(** The working preference from the trie, or from the acquisitions. *)
Definition working_choice (lcl : L) (trie_pref : option (SpanTip L Id)) (acquiring_pref : option (Z * Id))
    : outcome (option (Z * Id) * PreferredLclWorkingSource) :=
  match trie_pref with
  | Some t =>
      child ← follows t lcl;
      let chosen :=
        if (child : bool) then (seq lcl, id lcl)
        else if (seq lcl <? tip_seq t) || negb (bool_decide (ancestor lcl (tip_seq t) = tip_id t))
        then (tip_seq t, tip_id t)
        else (seq lcl, id lcl) in
      mret (Some chosen, Trie)
  | None =>
      mret match acquiring_pref with
           | Some k => (Some k, AcquiringFallback)
           | None => (None, NoPreference)
           end
  end.

(** The final selection. *)
Definition select_lcl (lcl : L) (min_seq : Z) (working : option (Z * Id)) (peer : option (Id * Z))
    : Id * PreferredLclSelectionSource :=
  match working with
  | Some (q, i) => if min_seq <=? q then (i, WorkingPreferred) else (id lcl, LocalBelowMinSeq)
  | None =>
      match peer with
      | Some (i, _) => (i, PeerFallback)
      | None => (id lcl, LocalNoPreference)
      end
  end.

Definition get_preferred_lcl_diagnostic (p : ValidationParms) (lcl : L) (min_seq : Z)
    (peer_counts : gmap Id Z) (w : W) (s : Inner)
    : outcome (PreferredLclDiagnostic * (W * Inner)) :=
  let largest := largest (local_seq_enforcer s) in
  '(w, s) ← with_trie p w s;
  trie_pref ← LedgerTrie.get_preferred (trie s) largest;
  let acquiring_pref := acquiring_best s in
  '(working, source) ← working_choice lcl trie_pref acquiring_pref;
  let peer := max_by (fun a b => ord_ltb (b.2, b.1) (a.2, a.1)) (btree_iter peer_counts) in
  let advice :=
    match quorum_candidate s with
    | Some (k, support) =>
        if (min_seq <=? k.1) && (seq lcl <? k.1) && (seq lcl <? wrap_u32 (k.1 - 1))
           && negb (bool_decide (k.2 = id lcl))
        then Some (k, support, default 0 (peer_counts !! k.2)) else None
    | None => None
    end in
  let '(chosen, selection) := select_lcl lcl min_seq working peer in
  let recovery :=
    match advice, source with
    | Some r, Trie => if bool_decide (chosen = id lcl) then Some r else None
    | _, _ => None
    end in
  let provenance :=
    (fun r => mkProof r.1.1 (list_to_set (filter (fun n => supports_exactly s r.1.1 n = true)
       (hash_set_iter (default ∅ (acquiring s !! r.1.1 : option (gset NodeId))))))) <$> recovery in
  let s := observe_validation_recovery provenance s in
  mret (mkDiag ((fun t => (tip_seq t, tip_id t)) <$> trie_pref) acquiring_pref working None None
    ((fun r => r.1.1) <$> recovery) ((fun r => r.1.2) <$> recovery) ((fun r => r.2) <$> recovery)
    source selection chosen peer (size peer_counts) (size (current s))
    (length (filter (fun nv => trusted nv.2 = true) (hash_iter (current s))))
    (trusted_full_count s) (size (last_ledger s)) (size (acquiring s))
    (zsum (fun kw => Z.of_nat (size kw.2)) (btree_iter (acquiring s))), (w, s)).
Definition update_our_positions : action unit :=
  c ← get;
  let peer_cutoff := default net_clock_default
    (checked_sub (now c) (std_duration_to_time (propose_freshness parms))) in
  let our_cutoff := default net_clock_default
    (checked_sub (now c) (std_duration_to_time (propose_interval parms))) in
  _ ← drop_stale peer_cutoff;
  c ← get;
  let votes := close_time_votes c in
  our_new_set ← vote_on_disputes;
  consensus_close_time ← settle_close_time votes;
  r ← the_result;
  let our_new_set :=
    match (our_new_set : option TxSet) with
    | Some s => Some s
    | None =>
        if negb (consensus_close_time =? round_close_time_for c (close_time (res_position r)))
           || is_stale (res_position r) our_cutoff
        then Some (txns r) else None
    end in
  match our_new_set with
  | Some new_set => adopt_position new_set consensus_close_time
  | None => mret tt
  end.

(** The peers that share our position, and those that do not. *)
Definition agree_count (c : Con) (our_position : TxSetId) : Z :=
  Z.of_nat (length (filter (fun np => position (proposal np.2) = our_position)
    (hash_iter (curr_peer_positions c)))).
Definition disagree_count (c : Con) (our_position : TxSetId) : Z :=
  Z.of_nat (length (filter (fun np => ~ position (proposal np.2) = our_position)
    (hash_iter (curr_peer_positions c)))).

Definition have_consensus : action bool :=
  r ← the_result;
  c ← get;
  let our_position := position (res_position r) in
  let agree := agree_count c our_position in
  let disagree := disagree_count c our_position in
  current_finished ← ask (proposers_finished (previous_ledger c) (prev_ledger_id c));
  let proposing := bool_decide (mode c = Proposing) in
  stalled ←
    (if have_close_time_consensus c && bool_decide (disputes r ≠ ∅) then
       lift (foldM (fun (all : bool) kd =>
         if all then DisputedTx.stalled parms proposing (peer_unchanged_counter c) kd.2
         else mret false) true (hash_iter (disputes r)))
     else mret false);
  state ← lift (check_consensus (prev_proposers c) (wrap_u64 (agree + disagree)) agree
    current_finished (prev_round_time c) (timer_read (round_time r)) stalled parms proposing);
  _ ← put_result (set_state state r);
  if bool_decide (state = No) then mret false
  else if bool_decide (state = Expired) then
    let minimum_counter :=
      wrap_u64 (Z.of_nat (size (avalanche_cutoffs parms)) * av_min_rounds parms) in
    if establish_counter c <? minimum_counter then mret false
    else _ ← leave_consensus; mret true
  else mret true.

(** [(round_time.as_millis() as i64 * 100) / denom.as_millis().max(1) as i64] *)
Definition converge_percentage (round_time denom : Z) : outcome Z :=
  i64_div (wrap_i64 (as_millis_i64 round_time * 100))
    (wrap_i64 (Z.max (denom / 1000000) 1)).

(** The end of [phase_establish]: the round is over. *)
Definition accept : action unit :=
  c ← get;
  let positions := Z.of_nat (size (curr_peer_positions c)) in
  _ ← tell (UpdateOperatingMode positions);
  _ ← upd (set_prev_proposers positions);
  r ← the_result;
  _ ← upd (set_prev_round_time (timer_read (round_time r)));
  _ ← upd (set_phase Accepted);
  _ ← tell (AcceptedLedger r (previous_ledger c) (close_resolution c) (raw_close_times c) (mode c));
  put_result r.

Definition phase_establish : action unit :=
  c ← get;
  _ ← debug_assert (bool_decide (result c ≠ None));
  _ ← upd (fun c => set_peer_unchanged_counter (wrap_u64 (peer_unchanged_counter c + 1)) c);
  _ ← upd (fun c => set_establish_counter (wrap_u64 (establish_counter c + 1)) c);
  t ← ask clock_now;
  r ← the_result;
  let r := set_proposers (Z.of_nat (size (curr_peer_positions c)))
    (set_round_time (timer_tick_to t (round_time r)) r) in
  _ ← put_result r;
  let round_time := timer_read (round_time r) in
  let denom := Z.max (prev_round_time c) (av_min_consensus_time parms) in
  pct ← lift (converge_percentage round_time denom);
  _ ← upd (set_converge_percent pct);
  if round_time <? ledger_min_consensus parms then mret tt
  else
    _ ← update_our_positions;
    pause ← should_pause;
    if (pause : bool) then mret tt
    else
      reached ← have_consensus;
      if negb reached then mret tt
      else
        c ← get;
        if negb (have_close_time_consensus c) then mret tt else accept.

(** ** The previous ledger, rounds and the timer *)

Section Recursion.
(** [timer_entry], which [start_round_internal] calls back. *)
Variable timer : NetClockTimePoint -> action unit.

Definition start_round_internal (at_ : NetClockTimePoint) (id : LId) (prev_ledger : L)
    (m : ConsensusMode) : action unit :=
  _ ← upd (set_phase Open);
  _ ← change_mode m;
  t ← ask clock_now;
  _ ← upd (fun c =>
    mkConsensus (phase c) (mode c) (first_round c) false 0 (timer_reset t (open_time c))
      (next_ledger_time_resolution (ledger_close_time_resolution prev_ledger)
         (ledger_close_agree prev_ledger) (wrap_u32 (ledger_seq prev_ledger + 1)))
      Init (prev_round_time c) at_ (prev_close_time c) id prev_ledger ∅ None
      (mkCloseTimes ∅ net_clock_default) (peer_unchanged_counter c) (establish_counter c)
      ∅ (recent_peer_positions c) (prev_proposers c) ∅);
  _ ← playback_proposals;
  c ← get;
  when (prev_proposers c / 2 <? Z.of_nat (size (curr_peer_positions c))) (timer (now c)).

Definition handle_wrong_ledger (lgr_id : LId) : action unit :=
  _ ← leave_consensus;
  c ← get;
  _ ← when (bool_decide (prev_ledger_id c ≠ lgr_id))
        (_ ← upd (set_prev_ledger_id lgr_id);
         _ ← upd (fun c =>
           set_result ((fun r => set_compares ∅ (set_disputes ∅ r)) <$> result c) c);
         _ ← upd (set_curr_peer_positions ∅);
         _ ← upd (fun c => set_raw_close_times (mkCloseTimes ∅ (ct_self (raw_close_times c))) c);
         _ ← upd (set_dead_nodes ∅);
         playback_proposals);
  c ← get;
  if bool_decide (ledger_id (previous_ledger c) = prev_ledger_id c) then mret tt
  else
    o ← ask (acquire_ledger (prev_ledger_id c));
    match o with
    | Some new_ledger => start_round_internal (now c) lgr_id new_ledger SwitchedLedger
    | None => change_mode WrongLedger
    end.

Definition check_ledger : action unit :=
  c ← get;
  net_lgr ← ask (get_prev_ledger (prev_ledger_id c) (previous_ledger c) (mode c));
  when (bool_decide (net_lgr ≠ prev_ledger_id c)
        || bool_decide (ledger_id (previous_ledger c) ≠ prev_ledger_id c))
    (handle_wrong_ledger net_lgr).
End Recursion.

Fixpoint timer_entry (fuel : nat) (at_ : NetClockTimePoint) : action unit :=
  match fuel with
  | O => no_fuel
  | S fuel =>
      c ← get;
      if bool_decide (phase c = Accepted) then mret tt
      else
        _ ← upd (set_now at_);
        _ ← check_ledger (timer_entry fuel);
        c ← get;
        match phase c with
        | Open => phase_open
        | Establish => phase_establish
        | Accepted => mret tt
        end
  end.

Definition start_round (fuel : nat) (at_ : NetClockTimePoint) (id : LId) (prev_ledger : L)
    (now_untrusted : gset NodeId) (proposing : bool) : action unit :=
  _ ← upd (fun c =>
    if first_round c then
      let close := ledger_close_time prev_ledger in
      set_first_round false
        (set_prev_close_time (if close =? net_clock_default then at_ else close)
          (set_prev_round_time (ledger_idle_interval parms) c))
    else set_prev_close_time (ct_self (raw_close_times c)) c);
  _ ← upd (fun c =>
    set_recent_peer_positions
      (foldl (fun m n => delete n m) (recent_peer_positions c) (hash_set_iter now_untrusted)) c);
  let start_mode := if proposing then Proposing else Observing in
  '(prev_ledger, start_mode) ←
    (if bool_decide (ledger_id prev_ledger ≠ id) then
       o ← ask (acquire_ledger id);
       mret (match o with
             | Some new_ledger => (new_ledger, start_mode)
             | None => (prev_ledger, WrongLedger)
             end)
     else mret (prev_ledger, start_mode));
  start_round_internal (timer_entry fuel) at_ id prev_ledger start_mode.

End Handlers.

Arguments machine W L LId NodeId TxSet TxSetId Tx TxId PeerPos {_ _ _ _ _ _}.
Lemma keeps_ok_trans s s' s'' :
  statics (con s') = statics (con s) -> quiet_log (log s) (log s') ->
  keeps_ok s' s'' -> keeps_ok s s''.
Proof.
  intros Hs Hl (? & ? & ?). split_and!; [done | congruence | by eapply quiet_log_trans].
Qed.

(** A proposal worth relaying: for our ledger, from a peer that has not left, and
    newer than the one we have. *)
Definition relayed c (pos : PeerPos) : bool :=
  let p := proposal pos in let n := Proposal.node_id p in
  bool_decide (phase c <> Accepted) && bool_decide (Proposal.previous_ledger p = prev_ledger_id c)
  && bool_decide (n ∉ dead_nodes c)
  && match (curr_peer_positions c !! n : option PeerPos) with
     | Some existing => propose_seq (proposal existing) <? propose_seq p
     | None => true
     end.

(** What a proposal does to the tracked peers. *)
Definition tracked c (pos : PeerPos) : gmap NodeId PeerPos * gset NodeId :=
  let p := proposal pos in let n := Proposal.node_id p in
  if relayed c pos then
    if is_bow_out p then (delete n (curr_peer_positions c), dead_nodes c ∪ {[n]})
    else (<[n := pos]> (curr_peer_positions c), dead_nodes c)
  else (curr_peer_positions c, dead_nodes c).

Definition proposal_post s pos (b : bool) s' : Prop :=
  keeps_ok s s' /\ b = relayed (con s) pos
  /\ (curr_peer_positions (con s'), dead_nodes (con s')) = tracked (con s) pos.

Lemma take_position_ok n pos s s3 :
  inv (fun m => m <> n) (fun m => m <> n) s3 ->
  curr_peer_positions (con s3) !! n = Some pos -> Proposal.node_id (proposal pos) = n ->
  statics (con s3) = statics (con s) -> log s3 = log s ->
  wp F (use_position (proposal pos)) (fun _ s' => keeps_ok s s' /\ same_peers s3 s') s3.
Proof.
  intros Hi3 Hn Hid Hst3 Hl3. eapply wp_mono; [by eapply use_position_ok|].
  intros ? s' [Hk Hp]. split; [|done]. eapply keeps_ok_trans; [done| |done].
  rewrite Hl3. apply quiet_log_refl.
Qed.

Lemma peer_proposal_internal_ok t pos s :
  machine_ok s -> Proposal.node_id (proposal pos) ∈ U ->
  wp F (peer_proposal_internal t pos) (proposal_post s pos) s.
Proof.
  intros Hok HU. unfold peer_proposal_internal, proposal_post, tracked, relayed. con_steps.
  set (n := Proposal.node_id (proposal pos)) in *.
  case_bool_decide as Hph; con_steps.
  { rewrite bool_decide_eq_false_2 by auto. split_and!; [by apply keeps_ok_refl|done|done]. }
  rewrite (bool_decide_eq_true_2 (phase (con s) <> Accepted)) by done. simpl.
  pose proof (inv_set_now _ _ t s Hok) as Hok1.
  set (s1 := mkMachine (set_now t (con s)) (world s) (log s)) in *.
  assert (keeps_ok s s1) as Hk1 by (split_and!; [done | done | apply quiet_log_refl]).
  case_bool_decide as Hl; con_steps; [by rewrite bool_decide_eq_false_2|].
  rewrite (bool_decide_eq_true_2 _ Hl). simpl.
  case_bool_decide as Hd; con_steps; [by rewrite bool_decide_eq_false_2 by tauto|].
  rewrite (bool_decide_eq_true_2 (n ∉ dead_nodes (con s))) by done. simpl.
  assert ((match (curr_peer_positions (con s) !! n : option PeerPos) with
    | Some existing => propose_seq (proposal existing) <? propose_seq (proposal pos)
    | None => true end) = negb (match (curr_peer_positions (con s) !! n : option PeerPos) with
    | Some existing => propose_seq (proposal pos) <=? propose_seq (proposal existing)
    | None => false end)) as -> by (destruct (_ !! n); [by rewrite Z.ltb_antisym|done]).
  destruct (match (_ !! n : option PeerPos) with Some _ => _ | None => _ end); simpl; con_steps; [done|].
  destruct (is_bow_out (proposal pos)) eqn:Hb; con_steps.
  - split; [|done]. split_and!;
      [|apply (forget_statics n (dead_nodes (con s) ∪ {[n]}) (con s1))|apply quiet_log_refl].
    exact (inv_forget _ _ n _ s1 Hok1 (reflexivity _)).
  - assert (peer_ok U (con s1) n pos) as Hp by (by split_and!).
    pose proof (inv_track n pos s1 Hok1 Hd Hp) as Hi.
    set (s2 := mkMachine (set_curr_peer_positions _ _) _ _) in Hi |- *.
    apply wp_when; intros _; con_steps;
      (eapply wp_mono; [apply (take_position_ok n pos s); try done; try apply lookup_insert_eq|]).
    2,3: intros ? s' (? & Hc' & Hd'); apply wp_ret; split_and!; [done|done|by rewrite Hc', Hd'].
    eapply inv_core; [exact Hi | done | by destruct Hi as (_ & _ & ?) | apply quiet_log_refl].
Qed.

(** A new proposal joins the last ten of its sender. *)
Lemma push_recent_ok n pos l :
  recent_ok U n l -> Proposal.node_id (proposal pos) = n -> recent_ok U n (push_recent pos l).
Proof.
  intros (Hlen & Hn & Hf) Hp. unfold push_recent. split_and!; [|done|].
  - rewrite length_app. simpl. case_bool_decide; [|lia]. destruct l; simpl in *; lia.
  - apply Forall_app. split; [|by constructor]. case_bool_decide; [by destruct Hf | done].
Qed.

========================

What is being asked:
Considering only the material above, set down every line from the one with "(hash_set_iter (default ∅" to the one with "mret (mkDiag ((fun", inclusive, exactly as written.

Written response:
       (hash_set_iter (default ∅ (acquiring s !! r.1.1 : option (gset NodeId))))))) <$> recovery in
  let s := observe_validation_recovery provenance s in
  mret (mkDiag ((fun t => (tip_seq t, tip_id t)) <$> trie_pref) acquiring_pref working None None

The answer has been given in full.